• _Goal of the exercise_: Your answer must be the records below, printed exactly.

Dataset excerpts:
Lemma sb_sim_step sb b o : sb_sim sb b -> sb_op_ok o ->
  ∃ sb', sb_step sb o = Some ((bq_step b o).1, sb') ∧ sb_sim sb' (bq_step b o).2.
Proof.
  intros [[H R] Ec Ef Eh Hpush Hpop] Hok.
  destruct o as [data|m| | | |]; cbn in *.
  - destruct (stream_buf_push_spec sb H (bq_queue b) data R Hok)
      as (sb' & -> & R' & E1 & E2 & E3 & E4 & E5). cbn.
    rewrite Ec in *. pose proof (sb_rep_fit _ _ _ R).
    rewrite Z2Nat.id by (apply accepted_nonneg; lia).
    eexists; split; [done|]. split; cbn; [by exists H|congruence..| | |].
    + by rewrite Eh, app_assoc.
    + intros Hh. rewrite E3 in Hh. by rewrite E5, Hpush, fnv1a_step_app by done.
    + rewrite E3, E4. done.
  - destruct (stream_buf_pop_spec sb H (bq_queue b) m R ltac:(lia))
      as (sb' & -> & R' & E1 & E2 & E3 & E4 & E5). cbn.
    assert (Et : take (Z.to_nat (Z.min m (zlen (bq_queue b)))) (bq_queue b)
                 = take (Z.to_nat m) (bq_queue b)).
    { destruct (Z.min_spec m (zlen (bq_queue b))) as [[? ->]|[? ->]]; [done|].
      rewrite !firstn_all2; [done|lia..]. }
    assert (Ed : drop (Z.to_nat (Z.min m (zlen (bq_queue b)))) (bq_queue b)
                 = drop (Z.to_nat m) (bq_queue b)).
    { destruct (Z.min_spec m (zlen (bq_queue b))) as [[? ->]|[? ->]]; [done|].
      rewrite !drop_ge; [done|lia..]. }
    rewrite Et, Ed in *. eexists; split; [done|].
    split; cbn; [by eexists|congruence..| | |].
    + by rewrite <- app_assoc, take_drop.
    + rewrite E3, E4. done.
    + intros Hh. rewrite E3 in Hh. by rewrite E5, Hpop, fnv1a_step_app by done.
  - eexists; split; [done|]. split; cbn; eauto with aio.
  - rewrite (sb_used_eq _ _ _ R). eexists; split; [done|]. by split; eauto.
  - rewrite (sb_free_eq _ _ _ R), Ec. eexists; split; [done|]. by split; eauto.
  - unfold aiopquic_stream_buf_fin_pending. rewrite Ef.
    eexists; split; [done|]. by split; eauto.
Qed.

Lemma sb_sim_run ops : ∀ sb b, sb_sim sb b -> Forall sb_op_ok ops ->
  ∃ sb', sb_run sb ops = Some ((bq_run b ops).1, sb') ∧ sb_sim sb' (bq_run b ops).2.
Proof.
  induction ops as [|o ops IH]; intros sb b S Hok; [by eexists|].
  apply Forall_cons in Hok as [Ho Hok].
  destruct (sb_sim_step sb b o S Ho) as (sb1 & E1 & S1). cbn. rewrite E1. cbn.
  destruct (bq_step b o) as [r b1]. cbn in *.
  destruct (IH sb1 b1 S1 Hok) as (sb2 & E2 & S2). rewrite E2. cbn.
  destruct (bq_run b1 ops) as [rs b2]. cbn in *. eauto.
Qed.

Lemma sb_sim_create env blk capacity :
  0 <= capacity < 2 ^ 32 -> zlen blk = aiopquic_ceil_pow2_u32 capacity ->
  ∃ sb, aiopquic_stream_buf_create env true (Some blk) capacity = Some sb ∧
    sb_hash_enabled sb = env_flag env ∧ sb_sim sb (bq_new capacity).
Proof.
  intros Hc Hb.
  destruct (stream_buf_create_spec env blk capacity Hc Hb)
    as (sb & E & R & Ecap & Ef & Eh & Ep & Eq).
  exists sb. split; [done|]. split; [done|]. by split; eauto.
Qed.

(** No operation touches the hash gate. *)
Lemma sb_run_hash_enabled ops : ∀ sb outs sb',
  sb_run sb ops = Some (outs, sb') -> sb_hash_enabled sb' = sb_hash_enabled sb.
Proof.
  induction ops as [|o ops IH]; intros sb outs sb' E; [by simplify_eq/=|].
  cbn in E. destruct (sb_step sb o) as [[r sb1]|] eqn:E1; [|done]. cbn in E.
  destruct (sb_run sb1 ops) as [[rs sb2]|] eqn:E2; [|done]. simplify_eq/=.
  rewrite (IH _ _ _ E2). clear IH E2.
  destruct o; cbn in E1; unfold aiopquic_stream_buf_push, aiopquic_stream_buf_pop in E1;
    repeat (case_match || simplify_option_eq || simplify_eq/=); done.
Qed.

(** ** Properties *)

(** C9. Refinement: from its creation, every sequence of pushes, pops, FIN and
    size queries on the byte ring answers exactly as the bounded FIFO byte queue
    does, with no out-of-bounds copy, whatever the 64-bit cursors have reached. *)
Theorem stream_buf_refines_queue env blk capacity ops :
  0 <= capacity < 2 ^ 32 -> zlen blk = aiopquic_ceil_pow2_u32 capacity ->
  Forall sb_op_ok ops ->
  ∃ sb sb', aiopquic_stream_buf_create env true (Some blk) capacity = Some sb ∧
    sb_run sb ops = Some ((bq_run (bq_new capacity) ops).1, sb') ∧
    aiopquic_stream_buf_used sb' = zlen (bq_queue (bq_run (bq_new capacity) ops).2).
Proof.
  intros Hc Hb Hok. destruct (sb_sim_create env blk capacity Hc Hb) as (sb & E & _ & S).
  destruct (sb_sim_run ops sb _ S Hok) as (sb' & Er & [[H R] ?]).
  exists sb, sb'. split_and!; [done..|]. by apply sb_used_eq with H.
Qed.

Lemma stream_buf_refines_queue_witness :
  let ops := [SbPush [1; 2; 3]; SbPop 2; SbPush [4; 5; 6; 7]; SbSetFin; SbPop 9] in
  ∃ sb sb', aiopquic_stream_buf_create None true (Some [0; 0; 0; 0]) 3 = Some sb ∧
    sb_run sb ops = Some ([OutCount 3; OutBytes [1; 2]; OutCount 3; OutCount 0;
                           OutBytes [3; 4; 5; 6]], sb') ∧
    aiopquic_stream_buf_used sb' = 0.
Proof.
  intros ops.
  apply (stream_buf_refines_queue None [0; 0; 0; 0] 3 ops); [lia|done|].
  repeat constructor; cbn; lia.
Defined.

(** The bytes a run accepted and delivered, read off its operations and
    answers. *)
Fixpoint trace_accepted (ops : list sb_op) (outs : list sb_out) : list Z :=
  match ops, outs with
  | SbPush data :: ops, OutCount n :: outs =>
      take (Z.to_nat n) data ++ trace_accepted ops outs
  | _ :: ops, _ :: outs => trace_accepted ops outs
  | _, _ => []
  end.

Fixpoint trace_delivered (outs : list sb_out) : list Z :=
  match outs with
  | OutBytes bs :: outs => bs ++ trace_delivered outs
  | _ :: outs => trace_delivered outs
  | [] => []
  end.

Lemma bq_run_history ops : ∀ b,
  bq_pushed (bq_run b ops).2 = bq_pushed b ++ trace_accepted ops (bq_run b ops).1 ∧
  bq_popped (bq_run b ops).2 = bq_popped b ++ trace_delivered (bq_run b ops).1.
Proof.
  induction ops as [|o ops IH]; intros b; [by rewrite !app_nil_r|].
  destruct o; cbn;
    match goal with |- context [bq_run ?b' ops] => specialize (IH b') end;
    destruct (bq_run _ ops) as [rs b2]; cbn in *; destruct IH as [-> ->];
    rewrite ?Nat2Z.id, ?app_assoc; done.
Qed.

• _Response area_:
Lemma sb_sim_step sb b o : sb_sim sb b -> sb_op_ok o ->
  ∃ sb', sb_step sb o = Some ((bq_step b o).1, sb') ∧ sb_sim sb' (bq_step b o).2.
Proof.
  intros [[H R] Ec Ef Eh Hpush Hpop] Hok.
  destruct o as [data|m| | | |]; cbn in *.
  - destruct (stream_buf_push_spec sb H (bq_queue b) data R Hok)
      as (sb' & -> & R' & E1 & E2 & E3 & E4 & E5). cbn.
    rewrite Ec in *. pose proof (sb_rep_fit _ _ _ R).
    rewrite Z2Nat.id by (apply accepted_nonneg; lia).
    eexists; split; [done|]. split; cbn; [by exists H|congruence..| | |].
    + by rewrite Eh, app_assoc.
    + intros Hh. rewrite E3 in Hh. by rewrite E5, Hpush, fnv1a_step_app by done.
    + rewrite E3, E4. done.
  - destruct (stream_buf_pop_spec sb H (bq_queue b) m R ltac:(lia))
      as (sb' & -> & R' & E1 & E2 & E3 & E4 & E5). cbn.
    assert (Et : take (Z.to_nat (Z.min m (zlen (bq_queue b)))) (bq_queue b)
                 = take (Z.to_nat m) (bq_queue b)).
    { destruct (Z.min_spec m (zlen (bq_queue b))) as [[? ->]|[? ->]]; [done|].
      rewrite !firstn_all2; [done|lia..]. }
    assert (Ed : drop (Z.to_nat (Z.min m (zlen (bq_queue b)))) (bq_queue b)
                 = drop (Z.to_nat m) (bq_queue b)).
    { destruct (Z.min_spec m (zlen (bq_queue b))) as [[? ->]|[? ->]]; [done|].
      rewrite !drop_ge; [done|lia..]. }
    rewrite Et, Ed in *. eexists; split; [done|].
    split; cbn; [by eexists|congruence..| | |].
    + by rewrite <- app_assoc, take_drop.
    + rewrite E3, E4. done.
    + intros Hh. rewrite E3 in Hh. by rewrite E5, Hpop, fnv1a_step_app by done.
  - eexists; split; [done|]. split; cbn; eauto with aio.
  - rewrite (sb_used_eq _ _ _ R). eexists; split; [done|]. by split; eauto.
  - rewrite (sb_free_eq _ _ _ R), Ec. eexists; split; [done|]. by split; eauto.
  - unfold aiopquic_stream_buf_fin_pending. rewrite Ef.
    eexists; split; [done|]. by split; eauto.
Qed.

Lemma sb_sim_run ops : ∀ sb b, sb_sim sb b -> Forall sb_op_ok ops ->
  ∃ sb', sb_run sb ops = Some ((bq_run b ops).1, sb') ∧ sb_sim sb' (bq_run b ops).2.
Proof.
  induction ops as [|o ops IH]; intros sb b S Hok; [by eexists|].
  apply Forall_cons in Hok as [Ho Hok].
  destruct (sb_sim_step sb b o S Ho) as (sb1 & E1 & S1). cbn. rewrite E1. cbn.
  destruct (bq_step b o) as [r b1]. cbn in *.
  destruct (IH sb1 b1 S1 Hok) as (sb2 & E2 & S2). rewrite E2. cbn.
  destruct (bq_run b1 ops) as [rs b2]. cbn in *. eauto.
Qed.

Lemma sb_sim_create env blk capacity :
  0 <= capacity < 2 ^ 32 -> zlen blk = aiopquic_ceil_pow2_u32 capacity ->
  ∃ sb, aiopquic_stream_buf_create env true (Some blk) capacity = Some sb ∧
    sb_hash_enabled sb = env_flag env ∧ sb_sim sb (bq_new capacity).
Proof.
  intros Hc Hb.
  destruct (stream_buf_create_spec env blk capacity Hc Hb)
    as (sb & E & R & Ecap & Ef & Eh & Ep & Eq).
  exists sb. split; [done|]. split; [done|]. by split; eauto.
Qed.

(** No operation touches the hash gate. *)
Lemma sb_run_hash_enabled ops : ∀ sb outs sb',
  sb_run sb ops = Some (outs, sb') -> sb_hash_enabled sb' = sb_hash_enabled sb.
Proof.
  induction ops as [|o ops IH]; intros sb outs sb' E; [by simplify_eq/=|].
  cbn in E. destruct (sb_step sb o) as [[r sb1]|] eqn:E1; [|done]. cbn in E.
  destruct (sb_run sb1 ops) as [[rs sb2]|] eqn:E2; [|done]. simplify_eq/=.
  rewrite (IH _ _ _ E2). clear IH E2.
  destruct o; cbn in E1; unfold aiopquic_stream_buf_push, aiopquic_stream_buf_pop in E1;
    repeat (case_match || simplify_option_eq || simplify_eq/=); done.
Qed.

(** ** Properties *)

(** C9. Refinement: from its creation, every sequence of pushes, pops, FIN and
    size queries on the byte ring answers exactly as the bounded FIFO byte queue
    does, with no out-of-bounds copy, whatever the 64-bit cursors have reached. *)
Theorem stream_buf_refines_queue env blk capacity ops :
  0 <= capacity < 2 ^ 32 -> zlen blk = aiopquic_ceil_pow2_u32 capacity ->
  Forall sb_op_ok ops ->
  ∃ sb sb', aiopquic_stream_buf_create env true (Some blk) capacity = Some sb ∧
    sb_run sb ops = Some ((bq_run (bq_new capacity) ops).1, sb') ∧
    aiopquic_stream_buf_used sb' = zlen (bq_queue (bq_run (bq_new capacity) ops).2).
Proof.
  intros Hc Hb Hok. destruct (sb_sim_create env blk capacity Hc Hb) as (sb & E & _ & S).
  destruct (sb_sim_run ops sb _ S Hok) as (sb' & Er & [[H R] ?]).
  exists sb, sb'. split_and!; [done..|]. by apply sb_used_eq with H.
Qed.

Lemma stream_buf_refines_queue_witness :
  let ops := [SbPush [1; 2; 3]; SbPop 2; SbPush [4; 5; 6; 7]; SbSetFin; SbPop 9] in
  ∃ sb sb', aiopquic_stream_buf_create None true (Some [0; 0; 0; 0]) 3 = Some sb ∧
    sb_run sb ops = Some ([OutCount 3; OutBytes [1; 2]; OutCount 3; OutCount 0;
                           OutBytes [3; 4; 5; 6]], sb') ∧
    aiopquic_stream_buf_used sb' = 0.
Proof.
  intros ops.
  apply (stream_buf_refines_queue None [0; 0; 0; 0] 3 ops); [lia|done|].
  repeat constructor; cbn; lia.
Defined.

(** The bytes a run accepted and delivered, read off its operations and
    answers. *)
Fixpoint trace_accepted (ops : list sb_op) (outs : list sb_out) : list Z :=
  match ops, outs with
  | SbPush data :: ops, OutCount n :: outs =>
      take (Z.to_nat n) data ++ trace_accepted ops outs
  | _ :: ops, _ :: outs => trace_accepted ops outs
  | _, _ => []
  end.

Fixpoint trace_delivered (outs : list sb_out) : list Z :=
  match outs with
  | OutBytes bs :: outs => bs ++ trace_delivered outs
  | _ :: outs => trace_delivered outs
  | [] => []
  end.

Lemma bq_run_history ops : ∀ b,
  bq_pushed (bq_run b ops).2 = bq_pushed b ++ trace_accepted ops (bq_run b ops).1 ∧
  bq_popped (bq_run b ops).2 = bq_popped b ++ trace_delivered (bq_run b ops).1.
Proof.
  induction ops as [|o ops IH]; intros b; [by rewrite !app_nil_r|].
  destruct o; cbn;
    match goal with |- context [bq_run ?b' ops] => specialize (IH b') end;
    destruct (bq_run _ ops) as [rs b2]; cbn in *; destruct IH as [-> ->];
    rewrite ?Nat2Z.id, ?app_assoc; done.
Qed.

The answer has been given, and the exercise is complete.